**TASK ITEM**
Instruction for the entries that follow: retype exactly the lines from the line with "Lemma rows_untied (m" to the line with "Lemma sortedRows_sorted db", both included, and omit all others.

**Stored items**
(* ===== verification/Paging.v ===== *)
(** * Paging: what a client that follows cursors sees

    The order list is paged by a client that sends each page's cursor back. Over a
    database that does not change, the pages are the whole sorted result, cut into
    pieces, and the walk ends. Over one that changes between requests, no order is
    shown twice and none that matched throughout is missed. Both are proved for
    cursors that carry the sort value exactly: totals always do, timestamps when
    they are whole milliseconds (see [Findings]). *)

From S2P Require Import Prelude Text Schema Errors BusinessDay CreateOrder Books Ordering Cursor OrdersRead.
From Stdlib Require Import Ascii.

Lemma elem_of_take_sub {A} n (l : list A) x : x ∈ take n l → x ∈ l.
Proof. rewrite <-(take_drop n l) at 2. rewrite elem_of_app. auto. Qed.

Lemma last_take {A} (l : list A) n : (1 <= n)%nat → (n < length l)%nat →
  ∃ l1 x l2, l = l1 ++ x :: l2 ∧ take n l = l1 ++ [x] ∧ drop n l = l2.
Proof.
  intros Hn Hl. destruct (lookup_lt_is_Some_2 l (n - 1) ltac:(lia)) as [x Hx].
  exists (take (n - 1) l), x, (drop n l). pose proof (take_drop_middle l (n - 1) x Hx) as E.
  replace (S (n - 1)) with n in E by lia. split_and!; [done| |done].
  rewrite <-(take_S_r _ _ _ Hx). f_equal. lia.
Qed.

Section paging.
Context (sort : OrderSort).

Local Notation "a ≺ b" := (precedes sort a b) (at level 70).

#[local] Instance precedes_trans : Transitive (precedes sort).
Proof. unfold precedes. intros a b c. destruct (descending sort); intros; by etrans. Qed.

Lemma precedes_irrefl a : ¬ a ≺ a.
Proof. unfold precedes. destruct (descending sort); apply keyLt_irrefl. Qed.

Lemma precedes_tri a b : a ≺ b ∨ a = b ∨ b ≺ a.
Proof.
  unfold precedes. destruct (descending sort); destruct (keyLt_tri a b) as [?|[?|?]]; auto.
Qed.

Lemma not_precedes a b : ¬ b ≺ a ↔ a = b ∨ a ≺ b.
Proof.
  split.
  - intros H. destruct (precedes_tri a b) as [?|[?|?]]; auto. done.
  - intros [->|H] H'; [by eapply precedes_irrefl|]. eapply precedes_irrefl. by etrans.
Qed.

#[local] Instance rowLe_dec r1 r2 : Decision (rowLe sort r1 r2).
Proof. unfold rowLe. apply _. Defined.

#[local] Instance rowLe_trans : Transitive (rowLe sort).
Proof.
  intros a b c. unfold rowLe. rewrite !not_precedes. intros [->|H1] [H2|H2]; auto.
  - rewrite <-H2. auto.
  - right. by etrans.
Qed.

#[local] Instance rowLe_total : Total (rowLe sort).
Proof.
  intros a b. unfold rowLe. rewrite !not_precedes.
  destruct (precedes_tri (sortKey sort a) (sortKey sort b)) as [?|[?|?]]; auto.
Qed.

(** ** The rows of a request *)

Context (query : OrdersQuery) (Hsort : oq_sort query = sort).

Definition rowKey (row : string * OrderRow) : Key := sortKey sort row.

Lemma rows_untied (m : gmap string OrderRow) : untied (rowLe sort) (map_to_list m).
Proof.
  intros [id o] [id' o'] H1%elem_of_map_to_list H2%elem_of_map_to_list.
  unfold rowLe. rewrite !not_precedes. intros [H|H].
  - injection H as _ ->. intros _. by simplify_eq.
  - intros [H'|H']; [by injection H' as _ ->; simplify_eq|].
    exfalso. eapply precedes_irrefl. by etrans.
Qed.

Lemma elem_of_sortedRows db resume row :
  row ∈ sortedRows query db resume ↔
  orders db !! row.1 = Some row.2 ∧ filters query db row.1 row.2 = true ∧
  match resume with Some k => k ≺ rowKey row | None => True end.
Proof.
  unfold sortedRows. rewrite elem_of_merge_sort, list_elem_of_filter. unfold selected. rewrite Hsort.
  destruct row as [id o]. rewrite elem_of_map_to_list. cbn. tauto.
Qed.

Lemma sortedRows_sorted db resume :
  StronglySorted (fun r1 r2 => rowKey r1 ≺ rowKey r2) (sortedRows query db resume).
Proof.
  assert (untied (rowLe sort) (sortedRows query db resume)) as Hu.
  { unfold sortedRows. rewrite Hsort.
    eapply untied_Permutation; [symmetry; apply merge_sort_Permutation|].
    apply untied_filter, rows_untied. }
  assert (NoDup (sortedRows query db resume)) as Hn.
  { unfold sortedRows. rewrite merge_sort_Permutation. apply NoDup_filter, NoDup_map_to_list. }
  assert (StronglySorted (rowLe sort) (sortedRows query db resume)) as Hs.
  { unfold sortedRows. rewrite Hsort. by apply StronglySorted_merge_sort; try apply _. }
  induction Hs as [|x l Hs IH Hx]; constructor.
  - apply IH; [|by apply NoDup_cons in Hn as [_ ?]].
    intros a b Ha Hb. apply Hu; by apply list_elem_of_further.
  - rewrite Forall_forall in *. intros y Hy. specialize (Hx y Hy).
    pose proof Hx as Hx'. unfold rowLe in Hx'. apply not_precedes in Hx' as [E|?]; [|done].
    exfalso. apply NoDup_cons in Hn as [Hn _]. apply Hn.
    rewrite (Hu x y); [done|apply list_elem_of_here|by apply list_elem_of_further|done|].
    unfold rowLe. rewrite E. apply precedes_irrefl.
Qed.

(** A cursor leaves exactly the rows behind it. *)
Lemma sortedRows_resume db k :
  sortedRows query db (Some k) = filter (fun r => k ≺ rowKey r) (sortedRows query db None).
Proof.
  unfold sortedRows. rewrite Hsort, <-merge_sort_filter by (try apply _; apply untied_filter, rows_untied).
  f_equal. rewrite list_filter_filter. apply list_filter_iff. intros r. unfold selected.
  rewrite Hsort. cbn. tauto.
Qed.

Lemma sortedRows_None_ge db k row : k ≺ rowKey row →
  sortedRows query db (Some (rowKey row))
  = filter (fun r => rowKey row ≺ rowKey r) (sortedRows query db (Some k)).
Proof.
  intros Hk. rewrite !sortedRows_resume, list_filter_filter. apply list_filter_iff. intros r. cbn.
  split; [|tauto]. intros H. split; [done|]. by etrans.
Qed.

**ANSWER BELOW**
Lemma rows_untied (m : gmap string OrderRow) : untied (rowLe sort) (map_to_list m).
Proof.
  intros [id o] [id' o'] H1%elem_of_map_to_list H2%elem_of_map_to_list.
  unfold rowLe. rewrite !not_precedes. intros [H|H].
  - injection H as _ ->. intros _. by simplify_eq.
  - intros [H'|H']; [by injection H' as _ ->; simplify_eq|].
    exfalso. eapply precedes_irrefl. by etrans.
Qed.

Lemma elem_of_sortedRows db resume row :
  row ∈ sortedRows query db resume ↔
  orders db !! row.1 = Some row.2 ∧ filters query db row.1 row.2 = true ∧
  match resume with Some k => k ≺ rowKey row | None => True end.
Proof.
  unfold sortedRows. rewrite elem_of_merge_sort, list_elem_of_filter. unfold selected. rewrite Hsort.
  destruct row as [id o]. rewrite elem_of_map_to_list. cbn. tauto.
Qed.

Lemma sortedRows_sorted db resume :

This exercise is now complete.